Un par de cisnes vagaban sobre las aguas derrochando una elegancia que sólo se encuentra en la
naturaleza. Las hojas derribadas por el
otoño tapizaban los senderos de grava y, de tanto en tanto, la mano invisible
de la brisa las alzaba y jugaba caprichosamente con ellas. Carol llegó con
aquella luz en la sonrisa que solía acompañarle subrayando su presencia rubia y
clara. Le conté lo bajo que todavía estaba de ánimos, reedité el recuerdo
candente de Soraya y le narré aquel
extraño y incidente con la quiromántica. Carol se quedó mirándome muy seria
desde el fondo de sus inmensos ojos verdes y me dijo que ya estaba bien de
autocompadecerme, que era hora de tirar para adelante. Me dolieron sus
palabras, pero me ayudaron.
Mi amiga tenía razón, la vida está llena
de desgracias e injusticias, pero superarlas es vencerlas. Y aunque en
ocasiones me sentía enfermo de soledad y sin fuerzas para recuperar mi vida, la
idea de que debía hacerlo se fue imponiendo en mi conciencia. Debía dejar atrás
aquel periodo amargo.
La víspera del día de Todos los Santos
entré por vez primer en la herboristería de mi barrio. Con anterioridad me
había detenido muchas veces frente a su vitrina seducido por las fragancias
densas que despedía la tienda, pero no fue hasta ese día en que crucé su
umbral.
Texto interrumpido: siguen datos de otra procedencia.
Fixpoint unify (n : nat) (A : TyArena) (a b : TyId) (s : Substitution) {struct n} :
    option (Outcome * Substitution) :=
  match n with
  | 0 => None
  | S n =>
      a ← resolve n s A a;
      b ← resolve n s A b;
      if a =? b then Some (Ok, s) else
      av ← get A a;
      bv ← get A b;
      match av, bv with
      | TError, _ | _, TError => Some (Ok, s)
      | TNever, _ | _, TNever => Some (Ok, s)
      | TVar v, _ => bind_checked n A v b s
      | _, TVar v => bind_checked n A v a s
      | TInt k1, TInt k2 => Some (unify_int k1 k2, s)
      | TFloat k1, TFloat k2 => Some (unify_float k1 k2, s)
      | TTuple xs, TTuple ys =>
          if negb (length xs =? length ys) then Some (Err ArityMismatch, s)
          else unify_zip (unify n A) xs ys s
      | TArray e1 l1, TArray e2 l2 =>
          and_then (unify n A e1 e2 s) (λ s,
            match l1, l2 with
            | Some x, Some y => Some (if (x =? y)%Z then Ok else Err Mismatch, s)
            | _, _ => Some (Ok, s)
            end)
      | TRef m1 i1, TRef m2 i2 =>
          if negb (eqb m1 m2) then Some (Err Mismatch, s) else unify n A i1 i2 s
      | TFn p1 r1 _, TFn p2 r2 _ =>
          if negb (length p1 =? length p2) then Some (Err ArityMismatch, s)
          else and_then (unify_zip (unify n A) p1 p2 s) (unify n A r1 r2)
      | TAdt d1 args1, TAdt d2 args2 =>
          if negb (d1 =? d2) || negb (length args1 =? length args2) then Some (Err Mismatch, s)
          else unify_zip (unify n A) args1 args2 s
      | TRawPtr i1, TRawPtr i2 => unify n A i1 i2 s
      | TParam p1, TParam p2 => Some (if p1 =? p2 then Ok else Err Mismatch, s)
      | TCap f1 _, TCap f2 _ => Some (if bool_decide (f1 = f2) then Ok else Err Mismatch, s)
      | TDyn x, TDyn y => Some (if bool_decide (x = y) then Ok else Err Mismatch, s)
      | TModule x, TModule y => Some (if bool_decide (x = y) then Ok else Err Mismatch, s)
      | TBool, TBool | TChar, TChar | TStr, TStr | TString, TString | TBytes, TBytes
      | TUnit, TUnit | TDuration, TDuration | TSize, TSize => Some (Ok, s)
      | _, _ => Some (Err Mismatch, s)
      end
  end.

(** [into_iter().map(f).collect()], with the arena threaded through. *)
Fixpoint map_arena (f : TyId → TyArena → option (TyArena * TyId)) (xs : list TyId) (A : TyArena) :
    option (TyArena * list TyId) :=
  match xs with
  | [] => Some (A, [])
  | x :: xs =>
      r ← f x A;
      let '(A1, y) := r in
      rs ← map_arena f xs A1;
      let '(A2, ys) := rs in
      Some (A2, y :: ys)
  end.

Fixpoint substitute_params (n : nat) (replacement : gmap ParamId TyId) (ty : TyId) (A : TyArena) :
    option (TyArena * TyId) :=
  match n with
  | 0 => None
  | S n =>
      d ← get A ty;
      match d with
      | TParam p => Some (A, default ty (replacement !! p))
      | TTuple xs =>
          r ← map_arena (substitute_params n replacement) xs A;
          Some (tuple r.1 r.2)
      | TArray e len =>
          r ← substitute_params n replacement e A;
          Some (array r.1 r.2 len)
      | TRef m i =>
          r ← substitute_params n replacement i A;
          Some (ref_to r.1 m r.2)
      | TFn ps ret effects =>
          r ← map_arena (substitute_params n replacement) ps A;
          r' ← substitute_params n replacement ret r.1;
          Some (fn_ty r'.1 r.2 r'.2 effects)
      | TAdt d args =>
          r ← map_arena (substitute_params n replacement) args A;
          Some (adt r.1 d r.2)
      | TRawPtr i =>
          r ← substitute_params n replacement i A;
          Some (raw_ptr r.1 r.2)
      | _ => Some (A, ty)
      end
  end.

(** ** Enough fuel *)

Definition ev {X} (f : nat → option X) (x : X) : Prop := ∃ n0, ∀ n, n0 ≤ n → f n = Some x.

Lemma ev_ret {X} (x : X) : ev (λ _, Some x) x.
Proof. by exists 0. Qed.

Lemma ev_bind {X Y} (f : nat → option X) (g : nat → X → option Y) x y :
  ev f x → ev (λ n, g n x) y → ev (λ n, f n ≫= g n) y.
Proof.
  intros [n1 H1] [n2 H2]. exists (n1 `max` n2). intros n Hn. rewrite H1 by lia. simpl. apply H2. lia.
Qed.

Lemma ev_S {X} (f : nat → option X) (g : nat → option X) x :
  g 0 = None → (∀ n, g (S n) = f n) → ev f x → ev g x.
Proof. intros _ Hg [n0 H]. exists (S n0). intros [|n] Hn; [lia|]. rewrite Hg. apply H. lia. Qed.

Lemma ev_ext {X} (f g : nat → option X) x : (∀ n, f n = g n) → ev f x → ev g x.
Proof. intros H [n0 Hf]. exists n0. intros n Hn. rewrite <- H. by apply Hf. Qed.

Lemma ev_det {X} (f : nat → option X) x y : ev f x → ev f y → x = y.
Proof.
  intros [n1 H1] [n2 H2]. specialize (H1 (n1 `max` n2) ltac:(lia)).
  specialize (H2 (n1 `max` n2) ltac:(lia)). congruence.
Qed.

(** ** Bindings *)

Lemma lookup_fresh s v : sget (fst (fresh_var s)) v = sget s v.
Proof.
  unfold sget. simpl. destruct (decide (v < length s)).
  - by rewrite (lookup_app_l s) by done.
  - rewrite (lookup_app_r s) by lia. rewrite (lookup_ge_None_2 s) by lia.
    by destruct (v - length s) as [|m].
Qed.

Lemma sget_bind s v t w : sget (bind s v t) w = if decide (w = v) then Some t else sget s w.
Proof.
  unfold sget, bind. destruct (decide (w = v)) as [->|Hne].
  - rewrite list_lookup_insert_eq; [done|]. rewrite length_app, length_replicate. lia.
  - rewrite list_lookup_insert_ne by done. destruct (decide (w < length s)).
    + by rewrite (lookup_app_l s) by done.
    + rewrite (lookup_app_r s) by lia. rewrite (lookup_ge_None_2 s) by lia.
      destruct (replicate _ _ !! _) as [x|] eqn:E; [|done].
      by apply lookup_replicate in E as [-> _].
Qed.

(** [s'] binds what [s] binds, and maybe more. *)
Definition subst_le (s s' : Substitution) : Prop := ∀ v t, sget s v = Some t → sget s' v = Some t.

#[export] Instance subst_le_preorder : PreOrder subst_le.
Proof. split; [by intros s v t|]. intros s1 s2 s3 H1 H2 v t H. by apply H2, H1. Qed.

Lemma subst_le_bind s v t : sget s v = None → subst_le s (bind s v t).
Proof. intros Hv w u Hw. rewrite sget_bind. destruct (decide (w = v)); [congruence|done]. Qed.

Lemma Acc_irrefl {X} (R : X → X → Prop) x : Acc R x → ¬ R x x.
Proof. induction 1 as [x _ IH]. intros H. by apply (IH x). Qed.

Section subst.
Context (A : TyArena) (HA : arena_ok A).

(** [y] is one step below [x]: a child of it, or what it is bound to. *)
Definition below (s : Substitution) (y x : TyId) : Prop :=
  ∃ d, get A x = Some d ∧ (y ∈ children d ∨ ∃ v, d = TVar v ∧ sget s v = Some y).

Record subst_ok (s : Substitution) : Prop := {
  so_wf : well_founded (below s);
  so_range v t : sget s v = Some t → is_Some (get A t)
}.

(** What [resolve] computes: the end of a chain of bindings. *)
Inductive resolves (s : Substitution) : TyId → TyId → Prop :=
  | res_head x d : get A x = Some d → (∀ v, d = TVar v → sget s v = None) → resolves s x x
  | res_step x v t y : get A x = Some (TVar v) → sget s v = Some t → resolves s t y →
      resolves s x y.

(** [v] occurs, unbound, in [x] or under its bindings. *)
Inductive occurs (s : Substitution) (v : TyVarId) : TyId → Prop :=
  | oc_here x : get A x = Some (TVar v) → sget s v = None → occurs s v x
  | oc_below x y : below s y x → occurs s v y → occurs s v x.

(** Heads: what [resolve] stops at. *)
Definition head (s : Substitution) (x : TyId) (d : TyData) : Prop :=
  get A x = Some d ∧ ∀ v, d = TVar v → sget s v = None.

Lemma resolves_head s x y : resolves s x y → ∃ d, head s y d.
Proof. induction 1; [by eexists|done]. Qed.

Lemma resolves_id s x d : head s x d → resolves s x x.
Proof. intros [H1 H2]. by econstructor. Qed.

Lemma resolves_det s x y z : resolves s x y → resolves s x z → y = z.
Proof.
  intros H. revert z. induction H as [x d Hd Hv|x v t y Hx Hs Hy IH]; intros z Hz;
    inversion Hz as [? d' Hd' Hv'|? v' t' ? Hx' Hs']; subst; try done.
  - rewrite Hd in Hx'. injection Hx' as ->. rewrite (Hv v') in Hs' by done. done.
  - rewrite Hx in Hd'. injection Hd' as <-. rewrite (Hv' v) in Hs by done. done.
  - rewrite Hx in Hx'. injection Hx' as <-. rewrite Hs in Hs'. injection Hs' as <-. by apply IH.
Qed.

Lemma child_some x d c : get A x = Some d → c ∈ children d → is_Some (get A c).
Proof.
  intros Hx Hc. pose proof (ao_children A HA x d c Hx Hc). apply lookup_lt_Some in Hx.
  apply lookup_lt_is_Some. lia.
Qed.

Lemma below_some s x y : subst_ok s → below s y x → is_Some (get A y).
Proof.
  intros Hs (d & Hd & [Hc|(v & -> & Hv)]); [by eapply child_some|by eapply so_range].
Qed.

Lemma resolves_total s x : subst_ok s → is_Some (get A x) → ∃ y, resolves s x y.
Proof.
  intros Hs. induction (so_wf s Hs x) as [x _ IH]. intros [d Hd].
  destruct d; try (exists x; by econstructor).
  destruct (sget s v) as [t|] eqn:E.
  - destruct (IH t) as [y Hy]; [exists (TVar v); eauto|by eapply so_range|].
    exists y. by econstructor.
  - exists x. econstructor; [done|]. by intros w [= <-].
Qed.

(** Induction over heads: a head's children come first. *)
Lemma head_ind s (T : TyId → Prop) :
  subst_ok s →
  (∀ x d, head s x d → (∀ c c', c ∈ children d → resolves s c c' → T c') → T x) →
  ∀ x x', resolves s x x' → T x'.
Proof.
  intros Hs HT x. induction (so_wf s Hs x) as [x _ IH]. intros x' Hx.
  inversion Hx as [? d Hd Hv|? v t ? Hv Ht Hy]; subst.
  - eapply HT; [by split|]. intros c c' Hc. apply IH. exists d. eauto.
  - eapply IH; [|exact Hy]. exists (TVar v). eauto.
Qed.

Lemma resolve_ok s x y : subst_ok s → resolves s x y → ev (λ n, resolve n s A x) y.
Proof.
  intros Hs H. induction H as [x d Hd Hv|x v t y Hx Ht Hy IH].
  - exists 1. intros [|n] Hn; [lia|]. simpl. rewrite Hd. simpl.
    destruct d; try done. by rewrite (Hv v eq_refl).
  - eapply ev_S; [done| |exact IH]. intros n. simpl. rewrite Hx. simpl. rewrite Ht.
    destruct (Nat.eqb_spec t x) as [->|]; [|done].
    exfalso. eapply (Acc_irrefl _ x); [apply (so_wf s Hs)|]. exists (TVar v). eauto.
Qed.

(** ** The occurs check *)

Lemma any_opt_app {X} (f : X → option bool) l k :
  any_opt f (l ++ k) = (b ← any_opt f l; if b : bool then Some true else any_opt f k).
Proof.
  induction l as [|x l IH]; simpl; [done|]. destruct (f x) as [[]|]; simpl; [done|apply IH|done].
Qed.

Lemma any_opt_one {X} (f : X → option bool) x : any_opt f [x] = f x.
Proof. simpl. by destruct (f x) as [[]|]. Qed.

(** Every arm of the occurs check looks at the children in order. *)
Lemma occurs_check_S n v x s :
  occurs_check (S n) v x s A =
  (y ← resolve n s A x;
   d ← get A y;
   match d with
   | TVar w => Some (w =? v)
   | _ => any_opt (λ t, occurs_check n v t s A) (children d)
   end).
Proof.
  cbn [occurs_check]. destruct (resolve n s A x) as [y|]; simpl; [|done].
  destruct (get A y) as [[]|]; simpl mbind; simpl children; try done;
    try (symmetry; exact (any_opt_one _ _)).
  symmetry. etransitivity; [exact (any_opt_app _ _ _)|].
  destruct (any_opt _ params) as [[]|]; simpl mbind; try done. exact (any_opt_one _ _).
Qed.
Me sorprendió encontrarme con una chica joven y bonita. Tenía la idea
de que las herboristerías eran regentadas siempre por señoras mayores con los
cabellos teñidos con colores que la naturaleza no ofrece, equipadas con ideas
extravagantes acerca de la salud y una palpable inclinación al esoterismo. Le
pedí doscientos gramos de hojas de stevia y ella me las sirvió con una sonrisa
encantadora.
Me convertí en un cliente asiduo de la
herboristería. Compraba más stevia de la que consumía con tal de poderme
regalar con las sonrisas de Isabel, que así se llamaba la dependienta. Y aunque
su belleza era serena y, para nada
despampanante, y era bajita y menuda, empecé a considerar que era la mujer más
hermosa del mundo. Me hechizaba su dulzura, su calidez y lo buena persona que
se adivinaba, sobre todo, cuando asesoraba, con una paciencia tenaz y
compasiva, a las viejas seniles que tenía por clientas. Sí, me estaba
enamorando de ella, pero mi timidez congénita me impedía hacérselo saber más
allá de corresponderle en las sonrisas. Cuando regresaba a mi casa, con mi
pedido de hojas resguardado en el consabido paquetito de papel de estraza,
envuelto con sus manos delicadas y diligentes, me reprochaba a mí mismo que me comportara
como un colegial lelo: “¿Ya te cuelas por una chica y fantaseas con su amor,
simplemente porque es amable contigo y te sonríe? ¿Qué será lo próximo,
enamorarte de la cajera del supermercado? ¡Seguro que tiene novio!”, me decía
para apartarla de mi pensamiento, tarea imposible.